In the patriarchal society, allegations against men in power are frequently not taken seriously by the authorities and, if they make it to court, intimidation of victims and coercion of witnesses is commonplace.

But actress Tanushree  Dutta has brought the #Me-too movement to India after accusing her award-winning co-star Nana Patekar of sexual harassment on a film set 10 years ago.

At the time, she left the set of Horn Ok Pleases and made an official complaint, but nothing happened until now in the wake of the #Me-too movement. Patekar denies the charges.

It has taken a while but the movement is gaining traction in India, with actresses and politicians giving their support to those who speak out.

Ever since Tanushree Dutta, in an interview, alleged that Nana Patekar misbehaved with her while filming a special song for Horn Ok Pleases in 2008, many well-known comedians, journalists, and actors have been named and shamed on social media in the past few days as allegations of sexual misconduct continue to burst out.

Since Dutta spoke out, other actresses have subsequently come forward to open up about their experiences in the industry.

Director SajiddKhan has been accused by two women of sexual abuse, prompting him to step down from House full 4, a popular comedy film franchise.

Writer Vinita Nanda accused actor Alok Nath of rape and sexual misconduct in 1998, saying the incident made her depressed and mentally disturbed, causing her to leave the film industry


The unfortunate series of accusations include women being sent lewd pictures, texts and videos along with invitation by powerful men to indulge sexually without consent. Similar to the West, Indian women have spoken out about objectification in more than just the film industry. Journalists have come out with chilling details about being bullied by some of the more established peers. Assault cases are also being reported against comedians, writers, singers, directors, authors among many others.

Bollywood Biggies

The Indian film industry, which is known to maintain silent on controversial issues, saw the onset of the #Me-too movement with actress Tanushree Dutta calling out veteran actor Nana Patekar on a film set ten years ago.

Her bold move encouraged actresses including Kananga Ranaut and Nayani Dixit to speak out against popular filmmaker Vikas Bahl (the man behind Netflix’s Sacred Games) of sexual advances. Filmmaker and actor Rajat Kapoor was exposed by three women who called out his misbehaviour.

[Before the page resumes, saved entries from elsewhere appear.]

Definition hash_bit (h : HashValue) (index : N) : bool :=
  negb (N.land (N.shiftr (hash_byte h (index / 8)) (7 - index mod 8)) 1 =? 0).
Definition hash_nibble (h : HashValue) (index : N) : N :=
  N.land (N.shiftr (hash_byte h (index / 2)) (if index mod 2 =? 0 then 4 else 0)) 15.
Definition iter_bits (h : HashValue) : list bool := hash_bit h <$> seqN 0 LENGTH_IN_BITS.
Fixpoint common_prefix_len (l1 l2 : list bool) : N :=
  match l1, l2 with
  | x :: l1, y :: l2 => if eqb x y then 1 + common_prefix_len l1 l2 else 0
  | _, _ => 0
  end.
Definition common_prefix_bits_len (a b : HashValue) : N :=
  common_prefix_len (iter_bits a) (iter_bits b).

(** [Nibble::from] *)
Definition nibble_from {E} (n : N) : outcome E N := _ ← rassert (n <? 16); Ok n.
(** [NibbleExt::get_nibble] *)
Definition get_nibble {E} (h : HashValue) (index : N) : outcome E N :=
  _ ← rassert (index / 2 <? 32);
  nibble_from (if index mod 2 =? 0 then N.shiftr (hash_byte h (index / 2)) 4
               else N.land (hash_byte h (index / 2)) 15).
Definition common_prefix_nibbles_len (a b : HashValue) : N := common_prefix_bits_len a b / 4.

(** ** Paths *)

Record NibblePath := mkNibblePath { np_num_nibbles : N; np_bytes : list N }.

#[export] Instance NibblePath_eq_dec : EqDecision NibblePath.
Proof. solve_decision. Defined.
#[export] Instance NibblePath_countable : Countable NibblePath.
Proof.
  by apply (inj_countable' (λ p, (np_num_nibbles p, np_bytes p)) (λ '(n, b), mkNibblePath n b)); intros [].
Defined.

Section nibble_path.
Context {E : Type}.

Definition np_new_even (bytes : list N) : outcome E NibblePath :=
  _ ← rassert (lenN bytes <=? ROOT_NIBBLE_HEIGHT / 2);
  Ok (mkNibblePath (lenN bytes * 2) bytes).
Definition np_new_odd (bytes : list N) : outcome E NibblePath :=
  _ ← rassert (lenN bytes <=? ROOT_NIBBLE_HEIGHT / 2);
  last_byte ← expect (last bytes);
  _ ← rassert (N.land last_byte 15 =? 0);
  Ok (mkNibblePath (lenN bytes * 2 - 1) bytes).
Definition np_new_from_byte_array (bytes : list N) (num_nibbles : N) : outcome E NibblePath :=
  _ ← rassert (num_nibbles <=? ROOT_NIBBLE_HEIGHT);
  if num_nibbles mod 2 =? 1 then
    let num_bytes := (num_nibbles + 1) / 2 in
    _ ← rassert (num_bytes <=? lenN bytes);
    let nibble_bytes := take (N.to_nat num_bytes) bytes in
    last_byte ← expect (bytes !! N.to_nat (num_bytes - 1));
    np_new_odd (<[N.to_nat (num_bytes - 1) := N.land last_byte 240]> nibble_bytes)
  else
    _ ← rassert (num_nibbles / 2 <=? lenN bytes);
    np_new_even (take (N.to_nat (num_nibbles / 2)) bytes).

Definition np_push (p : NibblePath) (nibble : N) : outcome E NibblePath :=
  _ ← rassert (np_num_nibbles p <? ROOT_NIBBLE_HEIGHT);
  bytes ← (if np_num_nibbles p mod 2 =? 0 then Ok (np_bytes p ++ [N.shiftl nibble 4 mod 256])
           else let i := N.to_nat (np_num_nibbles p / 2) in
                b ← expect (np_bytes p !! i); Ok (<[i := N.lor b nibble]> (np_bytes p)));
  Ok (mkNibblePath (np_num_nibbles p + 1) bytes).
Definition np_pop (p : NibblePath) : outcome E (option N * NibblePath) :=
  match last (np_bytes p) with
  | None => Ok (None, p)
  | Some last_byte =>
      let rest := take (length (np_bytes p) - 1) (np_bytes p) in
      if np_num_nibbles p mod 2 =? 0 then
        nibble ← nibble_from (N.land last_byte 15);
        n ← u64_sub (np_num_nibbles p) 1;
        Ok (Some nibble, mkNibblePath n (rest ++ [N.land last_byte 240]))
      else
        nibble ← nibble_from (N.shiftr last_byte 4);
        n ← u64_sub (np_num_nibbles p) 1;
        Ok (Some nibble, mkNibblePath n rest)
  end.
Definition np_last (p : NibblePath) : outcome E (option N) :=
  if np_num_nibbles p mod 2 =? 0 then
    match last (np_bytes p) with
    | Some last_byte => Some <$> nibble_from (N.land last_byte 15)
    | None => Ok None
    end
  else last_byte ← expect (last (np_bytes p)); Some <$> nibble_from (N.shiftr last_byte 4).

Definition np_get_bit (p : NibblePath) (i : N) : outcome E bool :=
  _ ← rassert (i <? np_num_nibbles p * 4);
  b ← expect (np_bytes p !! N.to_nat (i / 8));
  Ok (negb (N.land (N.shiftr b (7 - i mod 8)) 1 =? 0)).
Definition np_get_nibble (p : NibblePath) (i : N) : outcome E N :=
  _ ← rassert (i <? np_num_nibbles p);
  b ← expect (np_bytes p !! N.to_nat (i / 2));
  nibble_from (N.land (N.shiftr b (if i mod 2 =? 1 then 0 else 4)) 15).
Definition np_is_empty (p : NibblePath) : bool := np_num_nibbles p =? 0.
Definition np_truncate (p : NibblePath) (len : N) : outcome E NibblePath :=
  _ ← rassert (len <=? np_num_nibbles p);
  let bytes := take (N.to_nat ((len + 1) / 2)) (np_bytes p) in
  bytes ← (if len mod 2 =? 0 then Ok bytes
           else b ← expect (last bytes); Ok (take (length bytes - 1) bytes ++ [N.land b 240]));
  Ok (mkNibblePath len bytes).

Filmmaker and scriptwriter Subhash Kapoor was accused by actress Geetika Tyagi of molestation. Actress Flora Saini spoke of harassment by producer Gaurang Doshi. Bollywood singer Sona Mohapatra accused singer Kailash Kher of sexual misconduct.


The Importance Of Listening

If a woman feels that she has been violated in any way, it is because she has been

In India, Me Too began not in October 2018, but a year ago, just weeks after the Harvey Weinstein allegations started snowballing into a global movement. Raya Sarkar put out her crowd-sourced list of sexual predators in the academia. If in the West, feminist Germaine Greer dismissed the “whingeing” Me Too by women “who spread their legs” for a part in a movie and Margaret Atwood cautioned against “vigilante justice, lynch-mob habit”, in India over a dozen prominent feminist academicians and activists decried Raya’s list as something that would “delegitimise the long struggle against sexual harassment”.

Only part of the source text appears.